Conducting archival research can be a tricky process. One encounters many leads brimming with possibility only to run into a brick wall of contradictions or just plain silence. Nevertheless, the archive is also full of opportunities to explore and uncover silenced stories that are there waiting to be found. Long gone are the days of thinking about the archive as an “immutable, neutral, and ahistorical place in which historical records are preserved” (Chaudhuri et al. xiii). Many scholars looking particularly for information about marginalized populations or historically underrepresented groups approach the archive as a living, breathing space that in effect is a “site for the production of knowledge” (xiii). In searching the Abraham Lincoln Brigade Archives housed at the Tamiment Library and Wagner Archives at New York University, one quickly comes to understand the complex nature of archival organization. For example, Salaria Kea’s papers are dispersed throughout many different personal archives that focus on independent projects, such as Professor Francis Patai’s extensive research on women, the papers and publications about Black volunteer soldiers in the Brigade, and other papers focusing on relief efforts for Republican Spain immediately following the war. Kea’s family did not organize her materials nor did she keep her letters and writings filed and designated to donate to any particular foundation or library, therefore, it becomes the work of others to catalog her experience. It becomes apparent that “the act of collection is a subjective matter involving a series of decisions regarding what to keep, what to discard, how to organize what is kept, and for what purpose” (xiv). With each new researcher that comes along with a specific agenda, the archive shifts and reforms into a body of perhaps previously untapped knowledge.

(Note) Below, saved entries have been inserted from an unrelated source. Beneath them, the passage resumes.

(** C2 on the demo room: Bob floors the throttle, the timer ticks twice. *)
Lemma fuel_and_speed_stay_bounded_demo :
  exists r p,
    get "ABC234"
      (rooms (run clock0 random0 parse0
                [Input "sockB" (Some demo_input); Interval; Interval]
                (demo_world running))) = Some r /\
    get "sockB" (players r) = Some p /\
    bounded p.
Proof.
  eexists. eexists.
  split; [reflexivity|]. split; [reflexivity|].
  eapply (fuel_and_speed_stay_bounded clock0 random0 parse0
            [Input "sockB" (Some demo_input); Interval; Interval]
            (demo_world running) (demo_world_bounded running)
            "ABC234" _ "sockB" _); reflexivity.
Defined.

(** C3 on the demo room: the host disconnects from the running room. *)
Lemma phase_never_returns_to_lobby_demo :
  exists r1,
    get "ABC234"
      (rooms (step clock0 random0 parse0 (Disconnect "sockA")
                (demo_world running))) = Some r1 /\
    phase r1 = running.
Proof.
  destruct (phase_never_returns_to_lobby clock0 random0 parse0
              (demo_world running) "ABC234" (demo_room running)
              eq_refl eq_refl) as [_ H].
  destruct (H "sockA") as (r1 & r2 & _ & _ & H2 & P2).
  exists r2. split; assumption.
Defined.

(** A readable message on the demo room: the throttle is out of range,
    the brake is missing and the steer is not a number. *)
Lemma readable_input_is_clamped_demo :
  exists p',
    throttle p' = Rmax 0 (Rmin 1 5) /\
    brake p' = Rmax 0 (Rmin 1 0) /\
    steer p' = Rmax (-1) (Rmin 1 0) /\
    refuel p' = true.
Proof.
  destruct (readable_input_is_clamped clock0 random0 parse0
              (demo_world running) "sockB" "ABC234" (demo_room running) bob
              demo_input (Fin 5) NaN NaN
              eq_refl eq_refl eq_refl eq_refl eq_refl eq_refl)
    as (r' & p' & _ & _ & _ & _ & _ & _ & _ & _ & Ht & Hb & Hs & Hr & _).
  exists p'. repeat split; try assumption.
  rewrite Hr. simpl. unfold Reqb. destruct (Req_dec_T 1 0); [lra | reflexivity].
Defined.

(** C8 on the demo room: one tick of the timer. *)
Lemma distance_never_decreases_demo :
  distance alice <= distance (tickPlayer 42 0 alice).
Proof.
  destruct (distance_never_decreases clock0 random0 parse0
              [Interval] (demo_world running) "ABC234" "sockA"
              demo_room_ticked (tickPlayer 42 0 alice)
              eq_refl eq_refl eq_refl)
    as [(r & p & Hr & Hp & Hd) _].
  injection Hr as <-. injection Hp as <-. exact Hd.
Defined.

(** * Further properties of the code *)

(** ** World generator *)

Lemma smoothstep_range (t : R) : 0 <= t < 1 -> 0 <= t * t * (3 - 2 * t) < 1.
Proof.
  intros [H0 H1]. split; [nra|].
  assert (0 < (1 - t) * (1 - t) * (1 + 2 * t)) by (repeat apply Rmult_lt_0_compat; lra).
  nra.
Qed.

(** X1. The noise is a value in [[0,1)] and the centre of the road stays
    within 25 metres of the axis, whatever the seed and the position. *)
Theorem roadCenterX_within_25 (sd yMeters : R) :
  0 <= noise1 sd yMeters < 1 /\ -25 <= roadCenterX sd yMeters < 25.
Proof.
  assert (Hn : forall v, 0 <= noise1 sd v < 1).
  { intros v. unfold noise1. cbv zeta.
    pose proof (Math_floor_bounds v) as Hf.
    pose proof (smoothstep_range (v - Math_floor v)) as Hs.
    pose proof (rnd_range sd (Math_floor v)) as Ha.
    pose proof (rnd_range sd (Math_floor v + 1)) as Hb.
    set (s := (v - Math_floor v) * (v - Math_floor v) * (3 - 2 * (v - Math_floor v))) in *.
    assert (0 <= s < 1) by (apply Hs; lra).
    generalize dependent (rnd sd (Math_floor v)).
    generalize dependent (rnd sd (Math_floor v + 1)).
    intros b Hb a Ha. nra. }
  split; [apply Hn|].
  unfold roadCenterX. cbv zeta.
  specialize (Hn (yMeters * 0.0025)). lra.
Qed.

Lemma Math_floor_unique (v : R) (k : Z) : IZR k <= v < IZR k + 1 -> Math_floor v = IZR k.
Proof.
  intros H. unfold Math_floor. f_equal. symmetry. apply Int_part_spec. lra.
Qed.

(** X2. The point of interest found for [y] sits in the middle of the
    800-metre window that holds [y], and every position of that window gets
    the same point. *)
Theorem poiForY_same_in_window (sd yMeters y' : R) :
  poi_y (poiForY sd yMeters) - 400 <= y' < poi_y (poiForY sd yMeters) + 400 ->
  poiForY sd y' = poiForY sd yMeters /\
  poi_y (poiForY sd yMeters) - 400 <= yMeters < poi_y (poiForY sd yMeters) + 400.
Proof.
  intros Hw.
  assert (Hy : poi_y (poiForY sd yMeters) = Math_floor (yMeters / SEG) * 800 + 400).
  { unfold poiForY; cbv zeta; cbn [poi_y]. unfold SEG. lra. }
  rewrite Hy in *.
  pose proof (Math_floor_bounds (yMeters / SEG)) as Hb.
  assert (Hk : Math_floor (y' / SEG) = Math_floor (yMeters / SEG)).
  { unfold Math_floor at 2. apply Math_floor_unique.
    fold (Math_floor (yMeters / SEG)). unfold SEG in *. lra. }
  split.
  - unfold poiForY; cbv zeta. rewrite Hk. reflexivity.
  - unfold SEG in *. lra.
Qed.

(** X2 at seed 42: positions 0 and 100 are in the window around 400. *)
Lemma poiForY_same_in_window_demo : poiForY 42 100 = poiForY 42 0.
Proof.
  assert (H0 : Math_floor (0 / SEG) = 0).
  { replace (0 / SEG) with (IZR 0) by (unfold SEG; lra). apply Math_floor_IZR. }
  refine (proj1 (poiForY_same_in_window 42 0 100 _)).
  unfold poiForY; cbv zeta; cbn [poi_y]. rewrite H0. unfold SEG. lra.
Defined.

(** ** The physics step *)

Lemma friction_factor (b : R) : 0 < b < 1 -> 0 < Rpower b DT < 1.
Proof.
  intros Hb. unfold Rpower. split; [apply exp_pos|].
  rewrite <- exp_0. apply exp_increasing.
  assert (ln b < 0).
  { rewrite <- ln_1. apply ln_increasing; lra. }
  unfold DT, TICK_HZ. nra.
Qed.
(** [cell_index] is virtual and defined outside the header: it is a
    parameter here.  [None] stands for the [std::out_of_range] it throws
    for coordinates outside of the subdivisions. *)
Variable cell_index : Grid -> VecInt -> option nat.

(** The two member functions named [get]. *)
Inductive Overload : Type := NonConstGet | ConstGet.

(** Overload resolution of a call [get(grid_coordinates)] made on [*this]:
    inside a const member function [this] points to a const Grid, and
    only the const overload is viable. *)
Definition resolve_get (this_is_const : bool) : Overload :=
  if this_is_const then ConstGet else NonConstGet.

(** [m_cells[cell_index(grid_coordinates)]] *)
Definition cell_at (g : Grid) (grid_coordinates : VecInt) : Outcome CellType :=
  match cell_index g grid_coordinates with
  | None => OutOfRange
  | Some i =>
      match nth_error (m_cells g) i with
      | Some c => Returned c
      | None => PastTheEnd
      end
  end.

(** A call of [get].  The non-const body returns
    [m_cells[cell_index(grid_coordinates)]]; the const body is
    [return get(grid_coordinates);], a call made from a const member
    function.  [fuel] bounds the depth of calls; [None] means that the
    call has not returned within that depth. *)
Fixpoint get (fuel : nat) (o : Overload) (g : Grid) (grid_coordinates : VecInt)
  : option (Outcome CellType) :=
  match fuel with
  | O => None
  | S fuel' =>
      match o with
      | NonConstGet => Some (cell_at g grid_coordinates)
      | ConstGet => get fuel' (resolve_get true) g grid_coordinates
      end
  end.

End Grid.
End Grid.

(* ================================================================== *)
(** * NewtonRaphsonSolver                                              *)
(* ================================================================== *)

Module NewtonRaphson.

Open Scope Z_scope.

(** [unsigned]: the type of [d_newton_iterations] and of the counter
    [n_it]; arithmetic wraps modulo 2^32. *)
Definition unsigned (z : Z) : Z := z mod 2 ^ 32.

(** Identifiers of the multi-vectors of the mechanical objects. *)
Inductive VecId : Type :=
| position
| velocity
| force
| dforce
| dx
| total_displacement
| user_vector (n : nat).

(** [sofa::core::MechanicalParams] as [solve] fills it. *)
Record MechanicalParams : Type := mkMechanicalParams {
  mp_x : VecId;
  mp_v : VecId;
  mp_f : VecId;
  mp_df : VecId;
  mp_dx : VecId;
  mp_dt : float;
  mp_implicit : bool
}.

Definition setImplicit (b : bool) (mp : MechanicalParams) : MechanicalParams :=
  mkMechanicalParams (mp_x mp) (mp_v mp) (mp_f mp) (mp_df mp) (mp_dx mp) (mp_dt mp) b.

(** What the solver writes: [msg_error] lines and, under [printLog], the
    pieces streamed into [info].  The banner's time step and path names,
    which come from the scene graph, are left out of [info_start]. *)
Inductive Message : Type :=
| msg_error (text : string)
| info_start (max_iterations : Z) (residual_tolerance correction_tolerance : float)
| info_equilibrium
| info_iteration (n_it : Z) (residual_ratio correction_ratio : float) (time_ms : Z)
| info_diverged (residual_is_nan correction_is_nan total_is_zero : bool)
| info_converged_correction (ratio threshold : float)
| info_converged_residual (ratio threshold : float)
| info_max_iterations (newton_iterations : Z).

(** The two lines written when no compatible linear solver is set;
    [l_linear_solver.getName()] is "linear_solver". *)
Definition no_linear_solver_errors : list Message :=
  [ msg_error "The system will NOT be solved.";
    msg_error "No compatible linear solver have been set. Use the 'linear_solver' attribute to specify the path towards a linear solver." ].

(** The interface [SofaCaribou::solver::LinearSolver]. *)
Record LinearSolver (Vec Mat : Type) : Type := mkLinearSolver {
  create_new_matrix : Z -> Z -> Mat;
  create_new_vector : Z -> Vec;
  (** [solve(A, F, X)]: success flag and the content of [X] afterwards. *)
  linear_solve : Mat -> Vec -> Vec -> bool * Vec
}.
(** C3: when the connectivity matrix can be built, [MtmRefreshClusterStatus]
    adopts the maximum clique exactly when its size is at least
    [nAllNodes/2 + 1].  With a quorum every node outside the clique ends up
    in [disabledNodeMask], no bit that was set is cleared, and the only
    bits added are those of nodes outside the clique and, when the refresh
    starts the recovery of this node, its own.  Without a quorum the mask
    is left as it was and the node switches to [MTM_IN_MINORITY]. *)
Theorem MtmRefreshClusterStatus_clique
  (nowait : bool) (w : Backend) (matrix : list Z) (w0 : Backend) :
  let m := Mtm (shm w) in
  let n := nAllNodes m in
  let clique := fst (MtmFindMaxClique matrix n) in
  let clique_size := snd (MtmFindMaxClique matrix n) in
  MtmBuildConnectivityMatrix nowait w = Ok (Some matrix) w0 ->
  0 <= n < 64 ->
  0 < MtmNodeId <= 64 ->
  exists w',
    MtmRefreshClusterStatus nowait w = Ok true w'
    /\ (n ÷ 2 + 1 <= clique_size ->
        (forall c, 0 <= c < n -> Z.testbit clique c = false ->
                   Z.testbit (disabledNodeMask (Mtm (shm w'))) c = true)
        /\ (forall c, 0 <= c -> Z.testbit (disabledNodeMask m) c = true ->
                      Z.testbit (disabledNodeMask (Mtm (shm w'))) c = true)
        /\ (forall c, 0 <= c -> Z.testbit (disabledNodeMask (Mtm (shm w'))) c = true ->
                      Z.testbit (disabledNodeMask m) c = true
                      \/ (c < n /\ Z.testbit clique c = false)
                      \/ c = MtmNodeId - 1))
    /\ (clique_size < n ÷ 2 + 1 ->
        disabledNodeMask (Mtm (shm w')) = disabledNodeMask m
        /\ status (Mtm (shm w')) = MTM_IN_MINORITY).
Proof.
  intros m n clique clique_size Hbuilt Hn Hid.
  pose proof (MtmRefreshClusterStatus_run nowait w matrix w0 Hbuilt Hn) as Hrun.
  apply returns_ex in Hrun. destruct Hrun as (b & w' & Hrun & Hpost).
  cbv zeta in Hpost. fold m n in Hpost.
  unfold clique, clique_size.
  destruct (MtmFindMaxClique matrix n) as [cl size]. cbn [fst snd].
  destruct Hpost as [-> Hpost].
  exists w'. split; [exact Hrun |].
  destruct (Z.leb_spec (n ÷ 2 + 1) size) as [Hquorum | Hminor].
  - split; [intros _ | intros; lia].
    assert (Hbits : forall c, 0 <= c ->
      Z.testbit (disabledNodeMask (Mtm (shm w'))) c =
      Z.testbit (disabledNodeMask m) c || ((c <? n) && negb (Z.testbit cl c))
      \/ Z.testbit (disabledNodeMask (Mtm (shm w'))) c =
         Z.testbit (disabledNodeMask m) c || ((c <? n) && negb (Z.testbit cl c))
         || (c =? MtmNodeId - 1)).
    { intros c Hc.
      assert (Hgrown :
        Z.testbit (Z.lor (disabledNodeMask m) (newly_disabled cl n (disabledNodeMask m))) c =
        Z.testbit (disabledNodeMask m) c || ((c <? n) && negb (Z.testbit cl c))).
      { rewrite Z.lor_spec, testbit_newly_disabled by lia.
        destruct (Z.testbit (disabledNodeMask m) c), (c <? n), (Z.testbit cl c); reflexivity. }
      destruct Hpost as [-> | ->]; [left; exact Hgrown | right].
      rewrite testbit_BIT_SET by lia. rewrite Hgrown. reflexivity. }
    split; [| split].
    + intros c Hc Hout.
      assert (Hlt : (c <? n) = true) by (apply Z.ltb_lt; lia).
      destruct (Hbits c ltac:(lia)) as [-> | ->]; rewrite Hlt, Hout; cbn;
        rewrite ?orb_true_r; reflexivity.
    + intros c Hc Hold.
      destruct (Hbits c Hc) as [-> | ->]; rewrite Hold; reflexivity.
    + intros c Hc Hnew.
      destruct (Hbits c Hc) as [Heq | Heq]; rewrite Heq in Hnew;
        repeat (apply orb_true_iff in Hnew; destruct Hnew as [Hnew | Hnew]);
        try (left; exact Hnew);
        try (right; left; apply andb_true_iff in Hnew; destruct Hnew as [Hlt Hcl];
             apply Z.ltb_lt in Hlt; apply negb_true_iff in Hcl; split; assumption).
      right; right. apply Z.eqb_eq. exact Hnew.
  - split; [intros; lia | intros _; exact Hpost].
Qed.
(** * Sparse-coding pipeline: synthetic data, dictionaries and their comparison

    A shallow embedding of the numeric core of the repository:
    - [Gen]: the synthetic dataset generators of [run.py]
      ([generate_rand_dataset], [generate_correlated_dataset]) over exact
      rationals, with every random draw passed in explicitly;
    - the dictionary models of [autoencoders/learned_dict.py] and the
      [AutoEncoder], [cosine_sim], [mean_max_cosine_similarity] and
      [run_mmcs_with_larger] functions of [run.py] over the reals;
    - the configuration checks of [run_real_data_model] in an error monad. *)

From Stdlib Require Import String.
From Stdlib Require Import List Arith Lia Bool Permutation.
From Stdlib Require Import ZArith QArith Qminmax Qpower Lqa.
From Stdlib Require Import Reals Lra.
Import ListNotations.

(** ** Lists as tensors *)

Fixpoint map2 {A B C} (f : A -> B -> C) (a : list A) (b : list B) : list C :=
  match a, b with
  | x :: a', y :: b' => f x y :: map2 f a' b'
  | _, _ => []
  end.

(** [l[i] = x] for an index in range; the callers check the range. *)
Fixpoint set_nth {A} (l : list A) (i : nat) (x : A) : list A :=
  match l, i with
  | [], _ => []
  | _ :: l', O => x :: l'
  | y :: l', S i' => y :: set_nth l' i' x
  end.

(** [m[r, j] = x] *)
Definition set_entry {A} (m : list (list A)) (r j : nat) (x : A) : list (list A) :=
  set_nth m r (set_nth (nth r m []) j x).

(** [m[r][j]] where both indices are in range. *)
Definition lookup2 {A} (m : list (list A)) (r j : nat) : option A :=
  match nth_error m r with
  | Some row => nth_error row j
  | None => None
  end.

(** ** Exceptions

    A computation that may raise returns a [result]. *)

Inductive exn :=
| IndexError
| ZeroDivisionError
| ValueError (msg : string).

Inductive result (A : Type) :=
| Ok (a : A)
| Raise (e : exn).

Arguments Ok {A} a.
Arguments Raise {A} e.

Definition bind {A B} (r : result A) (k : A -> result B) : result B :=
  match r with
  | Ok a => k a
  | Raise e => Raise e
  end.

Notation "x <- r ;; k" := (bind r (fun x => k))
  (at level 61, r at next level, right associativity).

(** A loop whose body may raise: the first exception ends it. *)
Fixpoint for_each {S I} (body : S -> I -> result S) (items : list I) (st : S)
    : result S :=
  match items with
  | [] => Ok st
  | i :: items' => st' <- body st i ;; for_each body items' st'
  end.

(** [l[i]] read with Python's bounds check. *)
Definition get {A} (l : list A) (i : nat) : result A :=
  match nth_error l i with
  | Some x => Ok x
  | None => Raise IndexError
  end.

(** ** Synthetic data generation ([run.py], lines 187-317) *)

Module Gen.

Open Scope Q_scope.

Definition vec := list Q.
Definition mat := list vec.

(** [a * b] on tensors of the same shape. *)
Fixpoint vmul (a b : vec) : vec :=
  match a, b with
  | x :: a', y :: b' => x * y :: vmul a' b'
  | _, _ => []
  end.

Fixpoint vadd (a b : vec) : vec :=
  match a, b with
  | x :: a', y :: b' => x + y :: vadd a' b'
  | _, _ => []
  end.

Definition vscale (c : Q) (a : vec) : vec := map (Qmult c) a.

Definition vsum (a : vec) : Q := fold_right Qplus 0 a.

(** [torch.mean]: the sum over the number of elements. *)
Definition mean (a : vec) : Q := vsum a / inject_Z (Z.of_nat (length a)).

(** [row @ feats]: the combination of the rows of [feats] weighted by [row];
    [dim] is the width of [feats]. *)
Fixpoint vec_mat (dim : nat) (row : vec) (feats : mat) : vec :=
  match row, feats with
  | c :: row', f :: feats' => vadd (vscale c f) (vec_mat dim row' feats')
  | _, _ => repeat 0 dim
  end.

Definition mat_mul (dim : nat) (a : mat) (feats : mat) : mat :=
  map (fun row => vec_mat dim row feats) a.

(** [torch.where(thresh <= probs, values, 0)] on one row; [probs] is the
    one-dimensional tensor broadcast over the rows. *)
Fixpoint where_le (thresh probs values : vec) : vec :=
  match thresh, probs, values with
  | t :: thresh', p :: probs', v :: values' =>
      (if Qle_bool t p then v else 0) :: where_le thresh' probs' values'
  | _, _, _ => []
  end.

Definition nonzero (x : Q) : bool := negb (Qeq_bool x 0).

(** [row.count_nonzero()]. *)
Definition count_nonzero (row : vec) : nat := length (filter nonzero row).

(** The draws of one call: three [torch.rand] matrices of shape
    [(dataset_size, n_ground_truth_components)]. *)
Record draws := {
  dataset_thresh : mat;
  dataset_values : mat;
  feature_strengths : mat
}.

(** [torch.where(dataset_thresh <= probs, dataset_values, data_zero)] *)
Definition thresholded (probs : vec) (d : draws) : mat :=
  map2 (fun t v => where_le t probs v) (dataset_thresh d) (dataset_values d).
Lemma start_engine_safe : engine_safe (start inp).
Proof. unfold engine_safe. cbn. split; [reflexivity | intros _; now split]. Qed.

End AnySchedule.

Lemma configured_run (inp : input) (evs : list event) (e : env_t) :
  parse_args (DEFAULT_HISTORY_SIZE inp) env0 (getopt_results inp)
    (stdin_isatty inp) = (evs, Continue e) ->
  forall sch p,
    unstarted p -> configured e p ->
    unstarted (exec inp p sch) /\ configured e (exec inp p sch).
Proof.
  intros Hparse. induction sch as [|ta sch IH]; intros p Hu Hc;
    [split; assumption|].
  cbn [exec fold_left].
  destruct (configured_step inp evs e Hparse p ta Hu Hc) as [Hu' Hc'].
  now apply IH.
Qed.

Section EngineUse.

Lemma fed_out_of_life_sticks (tr : list event) :
  forall u, fed_out_of_life u = true ->
    fed_out_of_life (fold_left engine_event tr u) = true.
Proof.
  induction tr as [|ev tr IH]; intros u Hu; [exact Hu|].
  cbn [fold_left]. apply IH. destruct ev; cbn; try exact Hu.
  now rewrite Hu.
Qed.

Lemma deleted_sticks (tr : list event) :
  forall u, deleted u = true -> deleted (fold_left engine_event tr u) = true.
Proof.
  induction tr as [|ev tr IH]; intros u Hu; [exact Hu|].
  cbn [fold_left]. apply IH. destruct ev; cbn; try exact Hu. reflexivity.
Qed.

Lemma created_by_new (tr : list event) :
  forall u, created (fold_left engine_event tr u) = true ->
    created u = true \/ exists n, In (NewLogtop n) tr.
Proof.
  induction tr as [|ev tr IH]; intros u Hu; [now left|].
  cbn [fold_left] in Hu. destruct (IH _ Hu) as [H | [n H]].
  - destruct ev; cbn in H; try (now left).
    right. eexists. left. reflexivity.
  - right. exists n. now right.
Qed.
(** * Portfolio construction and projection pipeline of [proyecto.py]

    A shallow embedding of the Streamlit dashboard script: the two
    [load_data] definitions, the summary statistics of the S&P 500 and
    Stock Analysis pages, the volatility ranking and the three portfolio
    rules (inline on the Portfolio Comparison page and again in
    [get_portfolios]), the row-wise mean of the aligned return series and
    the linear trend projection of the 3-Year Prediction page.

    Conventions.
    - Prices held in a fetched frame are rationals ([Q]).  Values computed
      by numpy/pandas are [fval]: a rational or one of the IEEE specials
      [PInf], [NInf], [NaN], so that a division by zero yields what numpy
      yields (an infinity or NaN, with a RuntimeWarning) and not an
      exception.  Rounding and overflow of binary64 are not modelled.
    - Streamlit calls are recorded in a log of [ui_event]s carried by a
      writer monad [ui].  Static text (page titles, introductory
      paragraphs, footnotes) is left out of the log.
    - A Python [dict] is an association list in insertion order with
      unique keys. *)

From Stdlib Require Import List String Ascii Bool Arith ZArith QArith Qminmax.
From Stdlib Require Import Lia Lqa Permutation Sorted DecimalString.
Import ListNotations.

Local Open Scope string_scope.
Local Open Scope list_scope.

(** ** Numeric values *)

Module Num.

Inductive fval : Type :=
| Fin (q : Q)
| PInf
| NInf
| NaN.

Definition is_finite (v : fval) : bool :=
  match v with Fin _ => true | _ => false end.

Definition is_nan (v : fval) : bool :=
  match v with NaN => true | _ => false end.

(** Equality of values up to the representation of the fraction. *)
Definition feq (a b : fval) : Prop :=
  match a, b with
  | Fin x, Fin y => x == y
  | PInf, PInf | NInf, NInf | NaN, NaN => True
  | _, _ => False
  end.

Definition fneg (a : fval) : fval :=
  match a with
  | Fin x => Fin (- x)
  | PInf => NInf
  | NInf => PInf
  | NaN => NaN
  end.

Definition fadd (a b : fval) : fval :=
  match a, b with
  | NaN, _ | _, NaN => NaN
  | Fin x, Fin y => Fin (x + y)
  | PInf, NInf | NInf, PInf => NaN
  | PInf, _ | _, PInf => PInf
  | NInf, _ | _, NInf => NInf
  end.

Definition fsub (a b : fval) : fval := fadd a (fneg b).

(** The infinity carrying the sign of a non-zero rational. *)
Definition inf_of_sign (x : Q) : fval :=
  if Qle_bool 0 x then PInf else NInf.

Definition fmul (a b : fval) : fval :=
  match a, b with
  | NaN, _ | _, NaN => NaN
  | Fin x, Fin y => Fin (x * y)
  | Fin x, PInf | PInf, Fin x => if Qeq_bool x 0 then NaN else inf_of_sign x
  | Fin x, NInf | NInf, Fin x => if Qeq_bool x 0 then NaN else inf_of_sign (- x)
  | PInf, PInf | NInf, NInf => PInf
  | PInf, NInf | NInf, PInf => NInf
  end.

(** numpy's true division on float64 scalars: [x / 0] is an infinity of
    the sign of [x] and [0 / 0] is NaN (the zero read as [+0.0]). *)
Definition fdiv (a b : fval) : fval :=
  match a, b with
  | NaN, _ | _, NaN => NaN
  | Fin x, Fin y =>
      if Qeq_bool y 0
      then (if Qeq_bool x 0 then NaN else inf_of_sign x)
      else Fin (x / y)
  | Fin _, (PInf | NInf) => Fin 0
  | PInf, Fin y => inf_of_sign y
  | NInf, Fin y => inf_of_sign (- y)
  | (PInf | NInf), (PInf | NInf) => NaN
  end.

(** [base ** e] for an exponent [e] that is positive and not an integer
    (the only exponents of the script: [1 / num_years] and [1 / 3]).
    [rpow] is the real power of a positive base; the other cases are those
    of C's [pow]. *)
Definition fpow (rpow : Q -> Q -> Q) (base : fval) (e : Q) : fval :=
  match base with
  | NaN => NaN
  | PInf | NInf => PInf
  | Fin x =>
      if Qeq_bool x 0 then Fin 0
      else if Qle_bool 0 x then Fin (rpow x e)
      else NaN
  end.

Definition fsum (l : list fval) : fval := fold_left fadd l (Fin 0).

Fixpoint Qsum (l : list Q) : Q :=
  match l with
  | [] => 0
  | x :: l' => x + Qsum l'
  end.

Definition Qmean (l : list Q) : Q :=
  Qsum l / inject_Z (Z.of_nat (List.length l)).

End Num.
Import Num.

(** ** Python containers *)

Definition ticker := string.

Definition dict (V : Type) := list (string * V).

(** [d[k] = v]: an existing key keeps its position. *)
Fixpoint dict_set {V : Type} (k : string) (v : V) (d : dict V) : dict V :=
  match d with
  | [] => [(k, v)]
  | (k', v') :: d' =>
      if String.eqb k' k then (k, v) :: d' else (k', v') :: dict_set k v d'
  end.

Fixpoint dict_get {V : Type} (k : string) (d : dict V) : option V :=
  match d with
  | [] => None
  | (k', v') :: d' => if String.eqb k' k then Some v' else dict_get k d'
  end.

Women have especially been underrepresented in the archive yet “their voices are sometimes found in abundance” (xiv) as they emerge in unexpected places, giving new meaning to what was once considered insignificant. Kea’s writings found in others’ archives have been censored, editorialized, and discarded as false, yet these very acts of silencing and violence create a dialog between those with power and those without. The silencing of her voice forces us to recognize the institutionalized sexism and racism that exists within the archive and demands a more critical approach to how we deal with historical material. The act of interpretation, much like the literary methods of reader response theory that insists the text exists only when read and interpreted by a reader, places the researcher in the role of producer and organizer of historical knowledge. As Chaudhuri, Katz, and Perry explain, this approach that seeks to give voice to silenced subjects within the archive demonstrates a “methodological self-consciousness regarding historians as history makers and raise[s] questions about the relationship between ourselves and our subjects” (xv). It is not a question of inventing connections or drawing parallels where before there were none, but rather of being aware of what has been silenced, marginalized, or editorialized in the archive and how it has been categorized to supposedly represent a historical “truth.” It is up to the researcher to piece together the value of the counterstory and make a claim for the value of alternative historical perspectives.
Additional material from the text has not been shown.